▶ DATA FOR THIS EXERCISE:

+++++

(* ===== verification/Cause.v ===== *)
(** The typed public view of causes and exits over their erased form
    ([effect/erasure.go] for values and failures, [effect/cause.go],
    [cause_fold.go], [cause_report.go], [cause_format.go], [exit.go],
    [runtime.go]'s [composeCleanup]). *)

From S2P Require Import Prelude GoStrings Outcome Traversal.
From Stdlib Require Import Ascii.

(** * Erasure

    A channel type [T] whose values the runtime carries as [any]. [unerase] is
    the two-result assertion that yields the zero value on a mismatch; the law
    is what every typed constructor establishes. *)
Class Erased (V T : Type) : Type := {
  erase : T -> option V;
  unerase : option V -> T;
  unerase_erase : forall t, unerase (erase t) = t
}.
Arguments erase {V T _} _.
Arguments unerase {V T _} _.

(** * Typed causes *)

Section Typed.
  Context {V : Type}.
  Implicit Types c : Cause V.

Section Failure.
  Context {E : Type} `{HE : Erased V E}.

Definition asFailure (failure : option V) : E := unerase failure.

(** [FailCause] of the public package. *)
Definition FailCauseOf (failure : E) : Cause V := FailCause (erase failure).

Definition Cause_Failure (c : Cause V) : option E :=
  if bool_decide (Kind c = CauseFailure) then Some (asFailure (Failure c)) else None.
End Failure.

Definition Cause_DefectOf (c : Cause V) : option (Defect V) :=
  if bool_decide (Kind c = CauseDefect) then Some (Cause_Defect c) else None.

Definition Cause_InterruptionOf (c : Cause V) : option Interruption :=
  if bool_decide (Kind c = CauseInterrupt) then Some (Cause_Interruption c) else None.

Definition eraseFailureTransform {E E2 : Type} `{Erased V E} `{Erased V E2}
    (transform : E -> E2) (c : Cause V) : Cause V :=
  MapCauseFailure c (fun failure => erase (transform (asFailure failure))).

(** [Cause.MapFailure] *)
Definition MapFailure {E E2 : Type} `{Erased V E} `{Erased V E2}
    (c : Cause V) (f : E -> E2) : Cause V := eraseFailureTransform f c.

Definition branches (c : Cause V) : Cause V * Cause V := (Child (Left c), Child (Right c)).

(** [eraseFolder]: the failure handler typed, the rest as they are. *)
Definition eraseFolder {E A : Type} `{Erased V E}
    (Empty : unit -> A) (Failure : E -> A) (Defect : Defect V -> A)
    (Interruption : Interruption -> A) (Then Both : A -> A -> A) : CauseFolder V A :=
  MkFolder Empty (fun failure => Failure (asFailure failure)) Defect Interruption Then Both.

(** [Cause.Fold]; [None] stands for a run-time panic. *)
Definition Fold {A : Type} (c : Cause V) (folder : CauseFolder V A) : option A :=
  FoldCause folder c.

Definition collect_visitor {A : Type} (selectValue : Cause V -> option A)
    (node : Cause V) (values : list A) : bool * list A :=
  (true, match selectValue node with Some value => values ++ [value] | None => values end).

Definition collectFromCause {A : Type} (root : Cause V) (selectValue : Cause V -> option A)
    : list A := VisitCause (collect_visitor selectValue) root [].

Definition Failures {E : Type} `{Erased V E} (c : Cause V) : list E :=
  collectFromCause c Cause_Failure.
Definition Defects (c : Cause V) : list (Defect V) := collectFromCause c Cause_DefectOf.
Definition Interruptions (c : Cause V) : list Interruption :=
  collectFromCause c Cause_InterruptionOf.

Definition isCompositeKind (kind : CauseKind) : bool :=
  bool_decide (kind = CauseThen) || bool_decide (kind = CauseBoth).

Definition only_visitor (kind : CauseKind) (node : Cause V) (matching : bool) : bool * bool :=
  let matching :=
    if negb (isCompositeKind (Kind node))
    then matching && bool_decide (Kind node = kind) else matching in
  (matching, matching).

Definition hasOnlyLeaves (c : Cause V) (kind : CauseKind) : bool :=
  if IsEmpty c then false else VisitCause (only_visitor kind) c true.

Definition kind_visitor (kind : CauseKind) (node : Cause V) (_ : bool) : bool * bool :=
  let found := bool_decide (Kind node = kind) in (negb found, found).

Definition containsKind (c : Cause V) (kind : CauseKind) : bool :=
  VisitCause (kind_visitor kind) c false.

Definition HasInterruptsOnly (c : Cause V) : bool := hasOnlyLeaves c CauseInterrupt.
Definition IsFailureOnly (c : Cause V) : bool := hasOnlyLeaves c CauseFailure.
Definition ContainsDefect (c : Cause V) : bool := containsKind c CauseDefect.

(** * Reports ([cause_report.go])

    [sprint] is [fmt.Sprintf("%v", _)] on a dynamic value, which calls the
    value's own methods. *)

Inductive CauseReport : Type :=
| MkReport (ReportKind : CauseKind) (Detail : string) (ReportStack : string)
    (Children : list CauseReport).

Section Rendering.
  Context (sprint : option V -> string).

Definition sprint_error (e : option error) : string :=
  match e with None => "<nil>" | Some e' => error_text e' end.

Definition composeReports (kind : CauseKind) (lhs rhs : CauseReport) : CauseReport :=
  MkReport kind EmptyString EmptyString [lhs; rhs].

Definition reportFolder : CauseFolder V CauseReport :=
  MkFolder
    (fun _ => MkReport CauseEmpty EmptyString EmptyString [])
    (fun failure => MkReport CauseFailure (sprint failure) EmptyString [])
    (fun defect => MkReport CauseDefect (sprint (Defect_Value defect)) (Stack defect) [])
    (fun interruption =>
       MkReport CauseInterrupt (sprint_error (Interruption_Cause interruption)) EmptyString [])
    (composeReports CauseThen)
    (composeReports CauseBoth).

Definition Report (c : Cause V) : option CauseReport := Fold c reportFolder.

(** * Rendering ([cause_format.go]) *)

Record textLine : Type := MkLine { line_depth : nat; line_text : string }.

Inductive renderAction : Type := renderNode | separateBranches | closeComposite.

Record renderStep : Type := MkStep {
  step_action : renderAction;
  step_cause : Cause V;
  step_depth : nat
}.

Definition renderOrigin (leaf : Cause V) : string :=
  let origin := Cause_Origin leaf in
  if negb (Origin_IsKnown origin) then EmptyString
  else (" at " ++ Origin_String origin)%string.

Definition renderLeafText (leaf : Cause V) : string :=
  if bool_decide (Kind leaf = CauseFailure)
  then (CauseKind_String CauseFailure ++ "(" ++ sprint (Failure leaf) ++ ")"
        ++ renderOrigin leaf)%string
  else match Cause_InterruptionOf leaf with
       | Some interruption =>
           (CauseKind_String CauseInterrupt ++ "("
            ++ sprint_error (Interruption_Cause interruption) ++ ")" ++ renderOrigin leaf)%string
       | None => CauseKind_String (Kind leaf)
       end.

Definition renderDefect (defect : Defect V) (depth : nat) (includeStacks : bool)
    : list textLine :=
  let lines :=
    [MkLine depth (CauseKind_String CauseDefect ++ "(" ++ sprint (Defect_Value defect) ++ ")")] in
  if negb includeStacks || bool_decide (Stack defect = EmptyString) then lines
  else lines ++ map (MkLine (depth + 1))
                  (Split (TrimSuffixByte (Stack defect) (ascii_of_nat 10)) newline).

Definition renderLeaf (leaf : Cause V) (depth : nat) (includeStacks : bool) : list textLine :=
  match Cause_DefectOf leaf with
  | Some defect => renderDefect defect depth includeStacks
  | None => [MkLine depth (renderLeafText leaf)]
  end.

(** [lines[len(lines)-1].text += ","]; [None] is the index panic. *)
Definition separate (lines : list textLine) : option (list textLine) :=
  match reverse lines with
  | [] => None
  | line :: before =>
      Some (reverse before ++ [MkLine (line_depth line) (line_text line ++ ",")])
  end.

Definition renderStepOf (current : renderStep) (includeStacks : bool)
    (lines : list textLine) (steps : list renderStep) : list textLine * list renderStep :=
  let node := step_cause current in
  if negb (isCompositeKind (Kind node))
  then (lines ++ renderLeaf node (step_depth current) includeStacks, steps)
  else
    let lines := lines ++ [MkLine (step_depth current) (CauseKind_String (Kind node) ++ "(")] in
    let '(lhs, rhs) := branches node in
    let childDepth := step_depth current + 1 in
    (lines,
     MkStep renderNode lhs childDepth
     :: MkStep separateBranches zeroCause 0
     :: MkStep renderNode rhs childDepth
     :: MkStep closeComposite zeroCause (step_depth current)
     :: steps).

(** One turn of [renderCause]'s loop, the work list with its last step first. *)
Definition render_turn (includeStacks : bool) (st : list textLine * list renderStep)
    : (list textLine * list renderStep) + option (list textLine) :=
  match st with
  | (lines, []) => inr (Some lines)
  | (lines, current :: steps) =>
      match step_action current with
      | separateBranches =>
          match separate lines with
          | Some lines => inl (lines, steps)
          | None => inr None
          end
      | closeComposite => inl (lines ++ [MkLine (step_depth current) ")"], steps)
      | renderNode => inl (renderStepOf current includeStacks lines steps)
      end
  end.

Fixpoint joinLines (lines : list textLine) : string :=
  match lines with
  | [] => EmptyString
  | [line] => (Repeat "  " (line_depth line) ++ line_text line)%string
  | line :: rest =>
      ((Repeat "  " (line_depth line) ++ line_text line) ++ newline ++ joinLines rest)%string
  end.

(** A composite costs its own turn, its separator and its closing line. *)
Fixpoint render_cost (c : Cause V) : nat :=
  let 'MkCause k _ _ _ _ l r := c in
  match k with
  | CauseThen | CauseBoth =>
      1 + ((match l with None => 1 | Some l' => render_cost l' end)
           + (1 + ((match r with None => 1 | Some r' => render_cost r' end) + 1)))
  | _ => 1
  end.

Definition renderCause (root : Cause V) (includeStacks : bool) : option string :=
  match iterate (render_turn includeStacks) (S (render_cost root))
          ([], [MkStep renderNode root 0]) with
  | Some (Some lines) => Some (joinLines lines)
  | _ => None
  end.

(** The rendering as a recursion over the tree. *)
Fixpoint render_reference (includeStacks : bool) (depth : nat) (c : Cause V)
    : list textLine :=
  let 'MkCause k _ _ _ _ l r := c in
  match k with
  | CauseThen | CauseBoth =>
      [MkLine depth (CauseKind_String k ++ "(")]
      ++ default [] (separate
           (match l with
            | None => renderLeaf zeroCause (depth + 1) includeStacks
            | Some l' => render_reference includeStacks (depth + 1) l'
            end))
      ++ match r with
         | None => renderLeaf zeroCause (depth + 1) includeStacks
         | Some r' => render_reference includeStacks (depth + 1) r'
         end
      ++ [MkLine depth ")"]
  | _ => renderLeaf c depth includeStacks
  end.
End Rendering.

(** * Exits ([exit.go], [runtime.go]) *)

Section TypedExit.
  Context {A : Type} `{HA : Erased V A}.

Definition asValue (value : option V) : A := unerase value.

Definition ExitSuccessOf (value : A) : Exit V := ExitSuccess (erase value).
Definition ExitFailureOf {E : Type} `{Erased V E} (failure : E) : Exit V :=
  ExitFailure (FailCauseOf failure).
Definition exitInterrupt (reason : option error) : Exit V :=
  ExitFailure (InterruptCause reason).

Definition Exit_Value (x : Exit V) : option A :=
  if negb (IsSuccess x) then None else Some (asValue (ExitValue x)).

Definition Exit_Cause (x : Exit V) : option (Cause V) :=
  if IsSuccess x then None else Some (ExitCause x).

Definition Exit_Fold {T : Type} (x : Exit V) (failure : Cause V -> T) (success : A -> T) : T :=
  match Exit_Value x with
  | Some value => success value
  | None => failure (default zeroCause (Exit_Cause x))
  end.

Definition Exit_MapError {E E2 : Type} `{Erased V E} `{Erased V E2}
    (x : Exit V) (f : E -> E2) : Exit V :=
  match Exit_Value x with
  | Some value => ExitSuccessOf value
  | None => ExitFailure (MapFailure (default zeroCause (Exit_Cause x)) f)
  end.
End TypedExit.

Definition Exit_Map {A B : Type} `{Erased V A} `{Erased V B} (x : Exit V) (f : A -> B)
    : Exit V :=
  match Exit_Value x with
  | Some value => ExitSuccessOf (f value)
  | None => ExitFailure (default zeroCause (Exit_Cause x))
  end.

(** Appends a lifetime's cleanup cause to an exit. *)
Definition composeCleanup (exit : Exit V) (cleanup : Cause V) : Exit V :=
  if IsEmpty cleanup then exit else ExitFailure (Then (ExitCause exit) cleanup).

End Typed.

+++++

▶ EXERCISE DETAILS: In the listing above, transcribe exactly everything from the line containing "renderNode rhs childDepth" down to the line containing "match step_action current with", including both and nothing more.

▶ SOLUTION FOR THIS EXERCISE:
     :: MkStep renderNode rhs childDepth
     :: MkStep closeComposite zeroCause (step_depth current)
     :: steps).

(** One turn of [renderCause]'s loop, the work list with its last step first. *)
Definition render_turn (includeStacks : bool) (st : list textLine * list renderStep)
    : (list textLine * list renderStep) + option (list textLine) :=
  match st with
  | (lines, []) => inr (Some lines)
  | (lines, current :: steps) =>
      match step_action current with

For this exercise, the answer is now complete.